When you set a revenue target and salespeople game it by pulling deals forward, you at least end up with revenue. When you set a token target and engineers game it by padding prompts, making the model re-explain things it already explained, generating outputs that get immediately discarded, you end up with API bills. That is the complete list of outputs.
This is measuring steering wheel turns to assess whether your drivers are getting to their destinations. Some of them are. Some of them have learned to be very efficient at turning the wheel.
The $200 billion question
Amazon is spending $200 billion on AI infrastructure this year. Some portion of the utilization that justifies that number will be people asking a model to summarize a document it already summarized, because the quarter ends on Friday.
I want to be fair to the managers who commissioned the bar chart. They have a real problem: they need to demonstrate to their leadership that the AI investment is being used. “Are we getting value from this?” is a reasonable question. Tokens are a visible number. Visibility is appealing when the alternative is admitting that value is difficult to measure and you haven’t yet figured out how.
The mistake is assuming that tokens consumed answer the question. Tokens tell you whether the API endpoint was called. They tell you nothing about whether the work changed. Whether the decision was better. Whether the customer interaction went differently. You might as well measure keystrokes to evaluate developer productivity. (Some organizations have tried this. It did not end well for anyone, least of all the developers.)
What fills a vacuum
I’ve noticed that the organizations most enthusiastic about token metrics tend to be the ones that haven’t yet decided what they want AI to do. The metric is filling a vacuum. It looks like progress because it goes up. It measures nothing that matters because nothing that matters has been defined yet.
The organizations that will eventually fix this are the ones that insist on measuring downstream. Not tokens consumed, but decisions influenced. Not API calls made, but problems the model actually touched end to end. That is harder to put in a bar chart.

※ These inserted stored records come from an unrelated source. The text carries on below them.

(** * ansible-vmware: reconcilers and fact collection of the ESXi modules

    A shallow embedding of the four modules of the repository

    - [vmware_service.py]           (service run-state and policy),
    - [vmware_advanced_setting.py]  (advanced options),
    - [vmware_datetime_config.py]   (NTP servers, ntpd, timezone),
    - [vmware_esxi_facts.py]        (read-only fact collection),

    together with the properties their specification states about them.

    The modules are Python 2 programs driving a remote host through the
    pyVmomi SDK.  The host is modelled as a record that the SDK calls read
    and update; every SDK call a module issues is also appended to a log, so
    that "no call was issued" and "exactly one call was issued" are
    statements about that log. *)

From Stdlib Require Import ZArith Ascii String List Lia.
From stdpp Require Import base tactics option list strings gmap fin_maps.

Local Open Scope string_scope.
Local Open Scope Z_scope.

(** ** Python values and the built-ins the modules use *)

Module Py.

(** The run-time values an advanced option can hold.  [type(v).__name__]
    is what [apply_setting] dispatches on. *)
Inductive value :=
  | Long (z : Z)
  | Int (z : Z)
  | Str (s : string)
  | Bool (b : bool)
  | Float (repr : string)
  | NoneV.

Definition type_name (v : value) : string :=
  match v with
  | Long _ => "long"
  | Int _ => "int"
  | Str _ => "str"
  | Bool _ => "bool"
  | Float _ => "float"
  | NoneV => "NoneType"
  end.

(** Python's [==]: numbers (among which the booleans, [True == 1]) compare
    by value, strings with strings, and values of unrelated types are
    never equal.  Floats are kept opaque: only their textual form is
    compared. *)
Definition num_of (v : value) : option Z :=
  match v with
  | Long z | Int z => Some z
  | Bool b => Some (if b then 1 else 0)
  | _ => None
  end.

Definition eq (a b : value) : bool :=
  match num_of a, num_of b with
  | Some x, Some y => Z.eqb x y
  | _, _ =>
      match a, b with
      | Str s, Str t => bool_decide (s = t)
      | Float s, Float t => bool_decide (s = t)
      | NoneV, NoneV => true
      | _, _ => false
      end
  end.

Definition ne (a b : value) : bool := negb (eq a b).

(** [bool(s)] for a string: only the empty string is false. *)
Definition bool_of_str (s : string) : bool :=
  match s with
  | EmptyString => false
  | String _ _ => true
  end.

(** *** [long(s)] on a byte string, as CPython 2 reads it in base 10:
    white space, an optional sign, white space, at least one digit, an
    optional [L], white space, and then the end of the string.  The reader
    works on the C string, which ends at the first NUL. *)

Definition is_space (c : ascii) : bool :=
  let n := nat_of_ascii c in
  (Nat.eqb n 32 || (Nat.leb 9 n && Nat.leb n 13))%bool.

Definition digit (c : ascii) : option Z :=
  let n := nat_of_ascii c in
  if (Nat.leb 48 n && Nat.leb n 57)%bool then Some (Z.of_nat n - 48) else None.

Fixpoint lstrip (l : list ascii) : list ascii :=
  match l with
  | c :: l' => if is_space c then lstrip l' else l
  | [] => []
  end.

(** The bytes before the first NUL. *)
Fixpoint c_string (l : list ascii) : list ascii :=
  match l with
  | c :: l' => if Nat.eqb (nat_of_ascii c) 0 then [] else c :: c_string l'
  | [] => []
  end.

(** The leading digits, read in base 10: their value, their number, and
    what follows them. *)
Fixpoint scan_digits (acc : Z) (n : nat) (l : list ascii) : Z * nat * list ascii :=
  match l with
  | c :: l' =>
      match digit c with
      | Some d => scan_digits (10 * acc + d) (S n) l'
      | None => (acc, n, l)
      end
  | [] => (acc, n, [])
  end.

Definition skip_sign (l : list ascii) : Z * list ascii :=
  match l with
  | "+"%char :: r => (1, r)
  | "-"%char :: r => (-1, r)
  | _ => (1, l)
  end.

Definition skip_L (l : list ascii) : list ascii :=
  match l with
  | c :: r => if (Ascii.eqb c "L" || Ascii.eqb c "l")%bool then r else l
  | [] => []
  end.

Definition parse_long (l : list ascii) : option Z :=
  let '(sign, l) := skip_sign (lstrip l) in
  let '(z, n, rest) := scan_digits 0 0 (lstrip l) in
  if Nat.eqb n 0 then None
  else
    match lstrip (skip_L rest) with
    | [] => Some (sign * z)
    | _ => None
    end.

(** A literal is accepted when the reader reaches the end of the string,
    not only the first NUL. *)
Definition long (s : string) : option Z :=
  let bytes := list_ascii_of_string s in
  match parse_long (c_string bytes) with
  | Some z => if Nat.eqb (length (c_string bytes)) (length bytes) then Some z else None
  | None => None
  end.

(** *** [repr(s)] of a byte string: single quotes, unless the string has a
    single quote and no double quote; backslash and the quote escaped; tab,
    newline and return by letter; the other bytes outside the printable
    range in hexadecimal. *)

Definition double_quote : ascii := ascii_of_nat 34.

Definition backslash : ascii := ascii_of_nat 92.

Definition hex_digit (n : nat) : ascii :=
  if Nat.ltb n 10 then ascii_of_nat (48 + n) else ascii_of_nat (87 + n).

Definition repr_char (quote c : ascii) : list ascii :=
  let n := nat_of_ascii c in
  if (Ascii.eqb c quote || Ascii.eqb c backslash)%bool then [backslash; c]
  else if Nat.eqb n 9 then [backslash; "t"%char]
  else if Nat.eqb n 10 then [backslash; "n"%char]
  else if Nat.eqb n 13 then [backslash; "r"%char]
  else if (Nat.ltb n 32 || Nat.leb 127 n)%bool
       then [backslash; "x"%char; hex_digit (Nat.div n 16); hex_digit (Nat.modulo n 16)]
  else [c].

Definition repr_bytes (l : list ascii) : list ascii :=
  let quote :=
    if (existsb (Ascii.eqb "'"%char) l && negb (existsb (Ascii.eqb double_quote) l))%bool
    then double_quote else "'"%char in
  (quote :: flat_map (repr_char quote) l ++ [quote])%list.

Definition repr (s : string) : string :=
  string_of_list_ascii (repr_bytes (list_ascii_of_string s)).

(** The message of the [ValueError] that [long(s)] raises on a string it
    does not accept: a literal that reads well up to a NUL is refused for the
    NUL; any other is quoted, its first 200 bytes at most, by [repr]. *)
Definition long_error (s : string) : string :=
  let text := c_string (list_ascii_of_string s) in
  match parse_long text with
  | Some _ => "null byte in argument for long()"
  | None =>
      "invalid literal for long() with base 10: "
      +:+ string_of_list_ascii (repr_bytes (firstn 200 text))
  end.

(** *** The regular-expression substitution and the character
    replacement of [main]: the pattern is a slash anchored at the start of
    the string followed by a capturing group of any characters but the
    newline; the replacement is that group. *)

Definition newline : ascii := ascii_of_nat 10.

(** Longest prefix without a newline (the greedy group, no DOTALL flag)
    and the rest. *)
Fixpoint dot_star (s : string) : string * string :=
  match s with
  | EmptyString => (EmptyString, EmptyString)
  | String c s' =>
      if Ascii.eqb c newline then (EmptyString, s)
      else let '(g, rest) := dot_star s' in (String c g, rest)
  end.

(** The pattern is anchored at the start of the string, so it matches at
    most once: a leading slash followed by group 1.  The match is replaced
    by group 1 and the unmatched tail is kept. *)
Definition sub_leading_slash (s : string) : string :=
  match s with
  | String "/"%char s' => let '(group1, rest) := dot_star s' in group1 +:+ rest
  | _ => s
  end.

Fixpoint replace_char (old new : ascii) (s : string) : string :=
  match s with
  | EmptyString => EmptyString
  | String c s' =>
      String (if Ascii.eqb c old then new else c) (replace_char old new s')
  end.

End Py.

(** ** The SDK: host state, calls, exceptions *)

Module HostService.
(** An entry of [serviceSystem.serviceInfo.service]. *)
Record t := mk { key : string; running : bool; policy : string }.
End HostService.

Module OptionValue.
(** An entry of the list [QueryOptions] returns and [UpdateOptions] takes. *)
Record t := mk { key : string; value : Py.value }.
End OptionValue.

Record HostNtpConfig := { server : list string }.

(** The data object [UpdateDateTimeConfig] takes; a field that the
    constructor call leaves out is unset. *)
Record HostDateTimeConfig := {
  ntpConfig : option HostNtpConfig;
  timeZone : option string
}.

(** The part of the host that the three mutating modules read and write,
    named after the attribute paths of the SDK. *)
Record HostSystem := {
  advancedOption : gmap string Py.value;       (* the option manager's leaves *)
  serviceInfo_service : list HostService.t;    (* serviceSystem.serviceInfo.service *)
  dateTimeInfo_ntpConfig_server : list string; (* dateTimeSystem.dateTimeInfo.ntpConfig.server *)
  dateTimeInfo_timeZone_name : string;         (* dateTimeSystem.dateTimeInfo.timeZone.name *)
  availableTimeZones : list string             (* names of QueryAvailableTimeZones() *)
}.

(** The remote calls, as entries of the log. *)
Inductive Call :=
  | call_RestartService (key : string)
  | call_StartService (key : string)
  | call_StopService (key : string)
  | call_UpdateServicePolicy (key policy : string)
  | call_QueryOptions (name : string)
  | call_UpdateOptions (changedValue : list OptionValue.t)
  | call_QueryAvailableTimeZones
  | call_UpdateDateTimeConfig (config : HostDateTimeConfig).

(** The calls that change the host; the two queries do not. *)
Definition is_mutation (c : Call) : bool :=
  match c with
  | call_QueryOptions _ | call_QueryAvailableTimeZones => false
  | _ => true
  end.

Definition mutations (log : list Call) : list Call :=
  List.filter is_mutation log.

Definition is_run_state_call (c : Call) : bool :=
  match c with
  | call_RestartService _ | call_StartService _ | call_StopService _ => true
  | _ => false
  end.

Definition run_state_calls (log : list Call) : list Call :=
  List.filter is_run_state_call log.

(** What ends a module run early.  [module.fail_json] reports and exits the
    process ([SystemExit], which is not an [Exception]); the SDK raises
    faults; everything else is an ordinary Python exception with its class
    and its message. *)
Inductive exn :=
  | SystemExit (msg : string)
  | Fault (msg : string)
  | Exception (cls msg : string).

Record World := { host : HostSystem; calls : list Call }.

(** State and exceptions: a computation returns a value or raises, and in
    both cases leaves the state it reached (nothing is rolled back). *)
Definition M (S A : Type) : Type := S -> (exn + A) * S.

Definition ret {S A} (a : A) : M S A := fun s => (inr a, s).

Definition raise {S A} (e : exn) : M S A := fun s => (inl e, s).

Definition bind {S A B} (m : M S A) (k : A -> M S B) : M S B :=
  fun s =>
    match m s with
    | (inr a, s') => k a s'
    | (inl e, s') => (inl e, s')
    end.

Definition gets {S A} (f : S -> A) : M S A := fun s => (inr (f s), s).

Definition modify {S} (f : S -> S) : M S unit := fun s => (inr tt, f s).

Declare Scope py_scope.
Delimit Scope py_scope with py.
Notation "x <- m ;; k" := (bind m (fun x => k))
  (at level 100, m at next level, right associativity) : py_scope.
Notation "m ;; k" := (bind m (fun _ => k))
  (at level 100, right associativity) : py_scope.
Local Open Scope py_scope.
(** * Self-hosted Supabase MCP server: dispatch, access control, SQL fallback
      chain and HTTP front-end

    A shallow embedding of the TypeScript sources
      - [src/tools/types.ts]            (role / privilege policy),
      - [src/tools/utils.ts]            (SQL execution fallback chain),
      - [src/server/auth-middleware.ts] (bearer-token middleware),
      - [src/server/http-server.ts]     (rate limiter, origin check, routes),
      - [src/index.ts]                  (tool catalog and call dispatcher),
    followed by the properties proved about them.

    Conventions.  JavaScript numbers that hold millisecond timestamps, counters
    and durations are integers well inside the exactly representable range of a
    double; they are modelled as [Z].  Console output and calls to collaborators
    (backend primitives, schema parsing, tool bodies) are recorded in an explicit
    trace, so that "was never called" is a statement about that trace. *)

From Stdlib Require Import ZArith Lia Ascii.
From stdpp Require Import base strings list gmap pretty.

Open Scope string_scope.
Open Scope list_scope.
Open Scope Z_scope.
Open Scope stdpp_scope.

(** ** Traced computations

    [Traced E A] is a computation that emits events of type [E] in order and
    returns an [A]. *)

Definition Traced (E A : Type) : Type := (list E * A)%type.

Definition tret {E A} (a : A) : Traced E A := ([], a).

Definition temit {E} (e : E) : Traced E unit := ([e], tt).

Definition tbind {E A B} (m : Traced E A) (k : A -> Traced E B) : Traced E B :=
  let '(t1, a) := m in
  let '(t2, b) := k a in
  (t1 ++ t2, b).

Notation "e1 ;;; e2" := (tbind e1 (fun _ => e2))
  (at level 90, right associativity).

Definition trace_of {E A} (m : Traced E A) : list E := fst m.
Definition value_of {E A} (m : Traced E A) : A := snd m.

It requires understanding your own workflows well enough to know where the model adds value, which requires doing the unglamorous work of actually mapping those workflows rather than deploying a tool and pointing at the billing dashboard.
The benchmark article was about scores replacing evaluation. This is the same problem from the other direction: measuring adoption instead of utility. Both arrive at the same place. Nobody has to understand what the thing is actually doing. The number goes up and the slide looks fine and the quarterly review moves on.
Goodhart’s Law collects either way.
Listening to while writing: Unwound, Leaves Turn Inside You. Which is also about something expanding until it’s unrecognizable.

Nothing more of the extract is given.